START Data
Lemma shifted_low fuel tmp i : shifted fuel tmp i → truth (N.land tmp 1) = N.testbit av i.
Proof. intros [_ Hb]. change 1 with (N.shiftl 1 0). rewrite truth_land_bit, Hb. f_equal. Qed.

Lemma av_bits_step fuel tmp i :
  tmp ≠ 0 → shifted fuel tmp i →
  av_bits (S fuel) tmp i = (if N.testbit av i then [i] else []) ++ av_bits fuel (N.shiftr tmp 1) (i + 1).
Proof. intros Hnz Hs. cbn [av_bits]. by rewrite (proj2 (N.eqb_neq _ _)), (shifted_low fuel tmp i Hs) by done. Qed.

(** The loops visit the set bits from the lowest on. *)
Lemma av_bits_filter fuel tmp i :
  shifted fuel tmp i → av_bits (S fuel) tmp i = filter (λ j, N.testbit av j = true) (seqN i fuel).
Proof.
  revert tmp i. induction fuel as [|fuel IH]; intros tmp i Hs; [by rewrite (shifted_0 tmp i Hs)|].
  cbn [seqN]. rewrite filter_cons, <- (N.add_1_r i), <- (IH (N.shiftr tmp 1)) by (by apply shifted_next).
  destruct (decide (tmp = 0)) as [->|Hnz].
  - assert (N.testbit av i = false) as Hi. { destruct Hs as [_ Hb]. specialize (Hb 0). by rewrite N.bits_0 in Hb. }
    by rewrite Hi.
  - rewrite (av_bits_step (S fuel)) by done. by destruct (N.testbit av i).
Qed.

Lemma name_run i errno o :
  N.testbit av i = true →
  ∃ e, security_av_perm_to_string m cache tclass (N.land av (bit i)) errno o =
       Ret (bit_name m cache tclass i, e) o.
Proof. intros Hi. rewrite land_bit by done. by apply (bit_name_run fs). Qed.

Lemma av_string_len_run fuel tmp i len errno o :
  shifted fuel tmp i →
  ∃ e, av_string_len (S fuel) m cache tclass av tmp i len errno o =
       Ret ((λ names, len + N.of_nat (names_length names)) <$>
              mapM (bit_name m cache tclass) (av_bits (S fuel) tmp i), e) o.
Proof.
  revert tmp i len errno. induction fuel as [|fuel IH]; intros tmp i len errno Hs.
  { rewrite (shifted_0 tmp i Hs). exists errno. cbn. by rewrite N.add_0_r. }
  remember (S fuel) as fuel' eqn:Hf. cbn [av_string_len]. destruct (N.eqb_spec tmp 0) as [->|Hnz].
  { exists errno. cbn. by rewrite N.add_0_r. }
  rewrite av_bits_step, (shifted_low fuel' tmp i Hs) by done. rewrite bind_run.
  destruct (N.testbit av i) eqn:Hi; cbn [app mapM].
  - destruct (name_run i errno o Hi) as [e He]. rewrite bind_run, He.
    destruct (bit_name m cache tclass i) as [n|]; cbn; [|by eexists].
    subst fuel'. destruct (IH (N.shiftr tmp 1) (i + 1) (len + N.of_nat (String.length n) + 1) e) as [e' He'];
      [by apply shifted_next|].
    exists e'. rewrite He'. destruct (mapM _ _) as [names|]; [|done]. cbn. do 3 f_equal. unfold names_length. cbn. lia.
  - subst fuel'. apply IH. by apply shifted_next.
Qed.

Lemma sprintf_end_run len buf text o :
  N.of_nat (String.length buf + String.length text) < len →
  sprintf_end len buf text o = Ret (buf +:+ text)%string o.
Proof.
  intros H. unfold sprintf_end. rewrite string_length_app. by rewrite (proj2 (N.ltb_lt _ _)) by done.
Qed.
Lemma lookup_spec st s t cl requested o :
  avc_wf st →
  ∃ rc st' r, avc_lookup st s t cl requested o = Ret (rc, st', r) o ∧ avc_same st st' ∧
    (∀ a, r = Some a → a ∈ active st' ∧
       ∃ e, nodes st' !! a = Some e ∧ core e = (s, t, cl, avd e) ∧ has_all (decided (avd e)) requested = true).
Proof.
  intros Hwf. unfold avc_lookup.
  pose proof (count_same st incr_cav_lookups) as Hs0.
  destruct (search_node_spec (count st incr_cav_lookups) s t cl o) as (st1 & r & n & Hr & Hs1 & Hpost).
  { by eapply avc_same_wf. }
  rewrite bind_run, Hr. destruct r as [a|].
  - destruct (Hpost a eq_refl) as (Ha & e & He & Hk). rewrite bind_run, He. cbn [deref].
    unfold mret at 1, M_ret at 1. destruct (has_all _ _) eqn:Eh; eexists _, _, _; (split; [done|]).
    + split; [etrans; [exact Hs0|]; etrans; [exact Hs1|apply count_same]|].
      intros a' [= <-]. split; [done|]. by exists e.
    + split; [etrans; [exact Hs0|]; etrans; [exact Hs1|apply count_same]|done].
  - eexists _, _, _. split; [done|].
    split; [etrans; [exact Hs0|]; etrans; [exact Hs1|apply count_same]|done].
Qed.

(** ** Reclaiming a node *)

Definition marked (mem : gmap N avc_entry) (a : N) : Prop := ∃ e, mem !! a = Some e ∧ used e = true.

(** The scan changes nothing but marks, and sets none. *)
Definition unmarks (mem mem' : gmap N avc_entry) : Prop :=
  same_cores mem mem' ∧ ∀ a, marked mem' a → marked mem a.

#[global] Instance unmarks_preorder : PreOrder unmarks.
Proof. split; [by split|]. intros x y z [H1 H2] [H3 H4]. split; [by etrans|auto]. Qed.

Lemma unmarks_clear mem a e : mem !! a = Some e → unmarks mem (<[a := set_used e false]> mem).
Proof.
  intros He. split; [by apply same_cores_insert with e|]. intros b (e' & He' & Hu).
  destruct (decide (a = b)) as [->|Hne].
  - rewrite lookup_insert_eq in He'. by injection He' as <-.
  - rewrite lookup_insert_ne in He' by done. by exists e'.
Qed.
(** X10. A request whose raw body is empty or made of spaces, tabs and
    line breaks only has no JSON in it: its send resolves with status
    400 and the payload of the one member error, and its Body tab shows
    the raw text as it is. *)
Theorem blank_body_is_malformed (item : PostmanItem.t) (start : Z)
  (clock : Clock) (s : AppState) :
  blank (PostmanBody.raw (PostmanRequest.body (PostmanItem.request item))) ->
  handleSendRequest_timeout item start clock s
  = (Normal tt,
     setIsSending false
       (setResponse
          (Some {| MockResponse.status := 400;
                   MockResponse.data :=
                     JSON.Object
                       [("error",
                         JSON.Str "Malformed JSON in request body")];
                   MockResponse.time := (now clock - start)%Z |}) s),
     [])
  /\ RequestEditor.content item RequestEditor.initial
     = RequestEditor.BodyText
         (PostmanBody.raw (PostmanRequest.body (PostmanItem.request item))).
Proof.
  intros Hblank. apply parse_blank in Hblank. split.
  - rewrite handleSendRequest_timeout_run. by rewrite Hblank.
  - unfold RequestEditor.content, RequestEditor.prettifyJson. cbn.
    by rewrite Hblank.
Qed.

Lemma blank_body_is_malformed_witness :
  handleSendRequest_timeout (sample_item "Ping" "http://device/ping" "  ")
    5 sample_clock initial
  = (Normal tt,
     setIsSending false
       (setResponse
          (Some {| MockResponse.status := 400;
                   MockResponse.data :=
                     JSON.Object
                       [("error",
                         JSON.Str "Malformed JSON in request body")];
                   MockResponse.time := (now sample_clock - 5)%Z |}) initial),
     [])
  /\ RequestEditor.content (sample_item "Ping" "http://device/ping" "  ")
                           RequestEditor.initial
     = RequestEditor.BodyText
         (PostmanBody.raw
            (PostmanRequest.body
               (PostmanItem.request
                  (sample_item "Ping" "http://device/ping" "  ")))).
Proof.
  apply (blank_body_is_malformed
           (sample_item "Ping" "http://device/ping" "  ") 5 sample_clock
           initial).
  repeat constructor.
Defined.

(** ** The identifiers given at import *)

Lemma of_nat_inj (a b : nat) : JSString.of_nat a = JSString.of_nat b -> a = b.
Proof.
  unfold JSString.of_nat. intros H.
  apply (f_equal NilEmpty.uint_of_string) in H.
  rewrite !NilEmpty.usu in H. injection H as H.
  apply (f_equal Nat.of_uint) in H.
  by rewrite !Unsigned.of_to in H.
Qed.

Lemma string_of_uint_hyphen_free (d : Decimal.uint) :
  hyphen_free (NilEmpty.string_of_uint d).
Proof. induction d; cbn; (split; [discriminate | done]) || done. Qed.

Lemma hyphen_free_prefix (a b x y : string) :
  hyphen_free a -> hyphen_free b ->
  a +:+ "-" +:+ x = b +:+ "-" +:+ y -> a = b.
Proof.
  revert b. induction a as [|c a IH]; intros [|d b] Ha Hb; cbn in *.
  - done.
  - rewrite append_empty, !append_String. intros [= <- _]. by destruct Hb.
  - rewrite append_empty, !append_String. intros [= -> _]. by destruct Ha.
  - rewrite !append_String. intros [= -> H]. f_equal.
    apply IH; [by destruct Ha | by destruct Hb | done].
Qed.

Lemma enrich_id_inj (i j : nat) (x y : PostmanItem.t) :
  PostmanItem._id (enrich i x) = PostmanItem._id (enrich j y) -> i = j.
Proof.
  cbn. intros [= H]. apply of_nat_inj.
  eapply hyphen_free_prefix; [| |exact H];
    apply string_of_uint_hyphen_free.
Qed.

(** X11. The identifiers given by one import are pairwise different,
    whatever the names are (equal names included): the identifier of a
    request starts with its position and a hyphen, and no two positions
    have the same decimal. Every request of the imported collection has
    an identifier. *)
Theorem imported_ids_distinct (text : string) (v : JSON.value)
  (json : PostmanCollection.t) (s : AppState) :
  JSON.parse text = Some v ->
  PostmanCollection.of_json v = Some json ->
  exists c,
    collection (state_of (import text s)) = Some c
    /\ NoDup (PostmanItem._id <$> PostmanCollection.item c)
    /\ Forall (fun item => is_Some (PostmanItem._id item))
              (PostmanCollection.item c)
    /\ (forall i j a b,
          PostmanCollection.item c !! i = Some a ->
          PostmanCollection.item c !! j = Some b ->
          PostmanItem._id a = PostmanItem._id b -> i = j).
Proof.
  intros Hv Hjson. eexists. split.
  { rewrite import_unfold.
    by rewrite (reader_onload_parsed _ _ _ _ Hv Hjson). }
  cbn.
  assert (forall i j a b,
            imap enrich (PostmanCollection.item json) !! i = Some a ->
            imap enrich (PostmanCollection.item json) !! j = Some b ->
            PostmanItem._id a = PostmanItem._id b -> i = j) as Hinj.
  { intros i j a b. rewrite !list_lookup_imap.
    destruct (_ !! i) as [x|]; [|done]. destruct (_ !! j) as [y|]; [|done].
    intros [= <-] [= <-]. apply enrich_id_inj. }
  split; [|split; [|exact Hinj]].
  - apply NoDup_alt. intros i j o. rewrite !list_lookup_fmap.
    destruct (_ !! i) as [a|] eqn:Ha; [|done].
    destruct (_ !! j) as [b|] eqn:Hb; [|done].
    intros [= <-] [= Hab]. by apply (Hinj i j a b).
  - apply Forall_forall. intros a Ha.
    apply list_elem_of_lookup in Ha as [i Hi].
    rewrite list_lookup_imap in Hi.
    destruct (_ !! i) as [x|]; [|done]. injection Hi as <-. by eexists.
Qed.

Lemma imported_ids_distinct_witness :
  exists c,
    collection (state_of (import twin_file initial)) = Some c
    /\ NoDup (PostmanItem._id <$> PostmanCollection.item c)
    /\ Forall (fun item => is_Some (PostmanItem._id item))
              (PostmanCollection.item c)
    /\ (forall i j a b,
          PostmanCollection.item c !! i = Some a ->
          PostmanCollection.item c !! j = Some b ->
          PostmanItem._id a = PostmanItem._id b -> i = j).
Proof.
  apply (imported_ids_distinct twin_file
           (default JSON.Null (JSON.parse twin_file))
           (default sample_collection
              (JSON.parse twin_file ≫= PostmanCollection.of_json))
           initial).
  - vm_compute. reflexivity.
  - vm_compute. reflexivity.
Defined.

(** ** The search box *)

Lemma includes_part (s a t b : string) :
  JSString.includes s (a +:+ t +:+ b) = true ->
  JSString.includes s t = true.
Proof.
  rewrite !includes_spec. intros (u & v & ->).
  exists (u +:+ a), (b +:+ v). by rewrite !append_assoc.
Qed.

Lemma filter_sublist_impl {A : Type} (f g : A -> bool) (l : list A) :
  (forall x, f x = true -> g x = true) ->
  sublist (List.filter f l) (List.filter g l).
Proof.
  intros Hfg. induction l as [|x l IH]; [constructor|].
  simpl. destruct (f x) eqn:Hf.
  - rewrite (Hfg x Hf). by constructor.
  - destruct (g x); [by constructor | done].
Qed.
Lemma replace_space_idem (t : string) :
  PyStr.replace " " "_" (PyStr.replace " " "_" t) = PyStr.replace " " "_" t.
Proof.
  rewrite !replace_space_map. induction t as [|c t IH]; [reflexivity|].
  cbn [PyStr.map_chars]. now rewrite space_to_underscore_idem, IH.
Qed.

Lemma replace_space_relative (t : string) :
  PyStr.startswith "/" t = false ->
  PyStr.startswith "/" (PyStr.replace " " "_" t) = false.
Proof.
  rewrite replace_space_map. destruct t as [|c t]; [reflexivity|].
  cbn [PyStr.map_chars PyStr.startswith]. unfold space_to_underscore.
  destruct (Ascii.eqb " " c) eqn:E; [reflexivity|]. auto.
Qed.

Lemma basic_paths_apart (self : Plotter) (t : string) :
  PyStr.startswith "/" t = false -> PyStr.contains_char " " t = true ->
  basic_path self (PyStr.replace " " "_" t) <> basic_path self t.
Proof.
  intros Hrel Hspace. unfold basic_path. intros H.
  rewrite (join_relative _ _ Hrel) in H.
  rewrite (join_relative _ _ (replace_space_relative t Hrel)) in H.
  apply append_inj_r in H. apply String.app_inj in H.
  pose proof (map_space_no_space t) as Hno.
  rewrite <- replace_space_map, H in Hno. congruence.
Qed.

Lemma basic_targets_apart (self : Plotter) (t : string) :
  PyStr.startswith "/" t = false -> PyStr.contains_char " " t = true ->
  plt.savefig_target (basic_path self (PyStr.replace " " "_" t))
  <> plt.savefig_target (basic_path self t).
Proof.
  intros Hrel Hspace. pose proof (basic_paths_apart self t Hrel Hspace) as Hne.
  assert (Hlen : String.length (basic_path self (PyStr.replace " " "_" t))
                 = String.length (basic_path self t)).
  { unfold basic_path.
    rewrite (join_relative _ _ Hrel), (join_relative _ _ (replace_space_relative t Hrel)).
    rewrite !append_length. rewrite replace_space_map, map_chars_length. reflexivity. }
  unfold basic_path in *.
  destruct (savefig_target_cases (os_path.join (plot_dir self) (PyStr.replace " " "_" t)))
    as [E1|E1];
    destruct (savefig_target_cases (os_path.join (plot_dir self) t)) as [E2|E2];
    rewrite E1, E2; intros H.
  - exact (Hne H).
  - apply (f_equal String.length) in H.
    repeat rewrite append_length in H. repeat rewrite append_length in Hlen.
    change (String.length ".png") with 4%nat in H, Hlen. lia.
  - apply (f_equal String.length) in H.
    repeat rewrite append_length in H. repeat rewrite append_length in Hlen.
    change (String.length ".png") with 4%nat in H, Hlen. lia.
  - apply append_inj_r in H. exact (Hne H).
Qed.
END Data
[Exercise objective]: Begin at the first line of the material and transcribe each line exactly. End with the line containing "Proof. intros Hi.", and give nothing else.

[Response]:
Lemma shifted_low fuel tmp i : shifted fuel tmp i → truth (N.land tmp 1) = N.testbit av i.
Proof. intros [_ Hb]. change 1 with (N.shiftl 1 0). rewrite truth_land_bit, Hb. f_equal. Qed.

Lemma av_bits_step fuel tmp i :
  tmp ≠ 0 → shifted fuel tmp i →
  av_bits (S fuel) tmp i = (if N.testbit av i then [i] else []) ++ av_bits fuel (N.shiftr tmp 1) (i + 1).
Proof. intros Hnz Hs. cbn [av_bits]. by rewrite (proj2 (N.eqb_neq _ _)), (shifted_low fuel tmp i Hs) by done. Qed.

(** The loops visit the set bits from the lowest on. *)
Lemma av_bits_filter fuel tmp i :
  shifted fuel tmp i → av_bits (S fuel) tmp i = filter (λ j, N.testbit av j = true) (seqN i fuel).
Proof.
  revert tmp i. induction fuel as [|fuel IH]; intros tmp i Hs; [by rewrite (shifted_0 tmp i Hs)|].
  cbn [seqN]. rewrite filter_cons, <- (N.add_1_r i), <- (IH (N.shiftr tmp 1)) by (by apply shifted_next).
  destruct (decide (tmp = 0)) as [->|Hnz].
  - assert (N.testbit av i = false) as Hi. { destruct Hs as [_ Hb]. specialize (Hb 0). by rewrite N.bits_0 in Hb. }
    by rewrite Hi.
  - rewrite (av_bits_step (S fuel)) by done. by destruct (N.testbit av i).
Qed.

Lemma name_run i errno o :
  N.testbit av i = true →
  ∃ e, security_av_perm_to_string m cache tclass (N.land av (bit i)) errno o =
       Ret (bit_name m cache tclass i, e) o.
Proof. intros Hi. rewrite land_bit by done. by apply (bit_name_run fs). Qed.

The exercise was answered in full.